If they are not a concern, why do we need so much computational capacity for mining?
Bitcoin only has value because a bunch of nerds put a lot of real money into it and are convincing themselves and other suckers that it's actually got some sort of value, honest. At least other fiat has the backing of the economy and military of whatever nation backs it - at the end of the day, Bitcoin is a ticket you get stamped proving a bunch of electricity was wasted verifying the ticket with absolutely no backing if the whole thing goes tits up, and the fact that the prices are constantly in insane flux is all the proof needed to demonstrate that it's not a consistent store of value.
You could say all this about gold, and it's still a reasonable investment. I can see BTC serving a similar purpose.
Tether is printed out of thin air and used to buy BTC. Right now nobody calls to convert Tether back to USD so the con can continue. (to be confirmed whether this is the major factor in the BTC bubble)
People went home for thanksgiving and told their families about the 700%+ gains that bitcoin made over the year. That's where the pump began, it's gone viral since. Memes, trending, hashtags are raging over bitcoin.
Why is it treated like some sort of revelation that the media influences elections, Russians notwithstanding.

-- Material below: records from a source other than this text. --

(* ===== verification/PipelineProofs.v ===== *)
(** * Properties of the execution pipeline

    The invariant of the reachable states of [CommandPipeline], kept by every
    transition, and the properties that follow from it. *)

From S2P Require Import Prelude Command Workers CommandPipeline PipelineStore.

Open Scope Z_scope.

(* ------------------------------------------------------------------ *)
(** ** The invariant *)

Definition call_submits (c : ClientCall) : option ptr :=
  match c with CallSubmit p | CallReject p _ => Some p | CallSettle _ _ => None end.

Definition call_owes (c : ClientCall) : option (ptr * CommandResult) :=
  match c with CallSettle p l => Some (p, l_result l) | _ => None end.

Definition worker_owes (pc : WorkerPc Locals) : option (ptr * CommandResult) :=
  match pc with WorkerDelivering p l => Some (p, l_result l) | _ => None end.

(** Executions inside [Submit]. *)
Definition submitting (cs : list ClientCall) : list ptr := omap call_submits cs.

(** Executions a shutdown has still to complete. *)
Definition withdrawn (ph : ShutdownPhase) : list ptr :=
  match ph with
  | ShutdownCancelling l | ShutdownSettling _ _ l => l
  | _ => []
  end.

(** Promises that a thread is about to complete. *)
Definition owed (ph : ShutdownPhase) (cs : list ClientCall) (ws : list (WorkerPc Locals)) :
    list (ptr * CommandResult) :=
  match ph with ShutdownSettling p l _ => [(p, l_result l)] | _ => [] end ++
  omap call_owes cs ++ omap worker_owes ws.

(** Results that are known but not recorded. *)
Definition call_result (c : ClientCall) : option CommandResult :=
  match c with CallReject _ r => Some r | _ => None end.

Definition worker_result (pc : WorkerPc Locals) : option CommandResult :=
  match pc with WorkerFinished _ l => Some (l_result l) | _ => None end.

Definition unrecorded (cs : list ClientCall) (ws : list (WorkerPc Locals)) : list CommandResult :=
  omap call_result cs ++ omap worker_result ws.

Definition terminal (r : CommandResult) : Prop := isTerminal (status r) = true.

Record pipe_inv (o : CommandExecutionPipelineOptions) (s : PipelineState) : Prop := {
  vi_options : options s = o;
  vi_pool : pool_inv (heap s) (next_ptr s) (queue s) (running_tasks (workers s)) (withdrawn (shutdown_phase s))
              (submitting (calls s)) (owed (shutdown_phase s) (calls s) (workers s)) (executions s) (command_to_execution s);
  vi_next : next_execution_id s = id_of (next_ptr s) mod u64_modulus;
  vi_records i x : records s !! i = Some x →
    ∃ p e, heap s !! p = Some e ∧ i = id_of p ∧ x = e_record e ∧ p ∉ submitting (calls s);
  vi_recorded i : is_Some (executions s !! i) → is_Some (records s !! i);
  vi_history : accepting s = true →
    history_inv (maximumHistorySize o) (executions s) (history_order s) (records s);
  vi_terminal : Forall terminal (unrecorded (calls s) (workers s));
  vi_running : running_count s = Z.of_nat (length (running_tasks (workers s)));
  vi_workers : length (workers s) = workerCount o;
  vi_watermark : queue_size s <= highWatermark (metrics s) <= maximumQueueSize o;
  vi_accepting : accepting s = negb (shutdown_in_progress s || shutdown_complete s);
  vi_closed : accepting s = false → queue s = [];
  vi_stop : stop_requested s = true → accepting s = false;
  vi_phase : shutdown_in_progress s =
    match shutdown_phase s with NoShutdown => false | _ => true end;
  vi_complete : shutdown_complete s = true →
    all_exited (workers s) = true ∧ shutdown_in_progress s = false;
}.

One question I’ve been interested in: is there a way to trick algo traders into buying an altcoin? Perhaps by spamming twitter and Reddit with positive sentiment text about that altcoin?
One need to spam through authoritative handles.
Pretty much like tricking google ranking algorithm with site-farms and fake backlinks. But hey, a lot of people were able to do this before Google started to improve its algo.
If any bots are scraping twitter for altcoin signals, I would be pretty surprised if there were any checks other than num followers / join date / etc. Determining if a twitter account is a bot, even with minimal certainty, is NOT an easy project. And many of these crypto traders are not exactly John Carmack either.
I realize that it may seem to have come out of nowhere, but the recent popularity is the culmination of years of hard work by people who are genuinely excited about it.
There may not be a single bad-actor, but rather a bad-actor friendly environment making this inevitable.
When everyone else is greedy, be scared.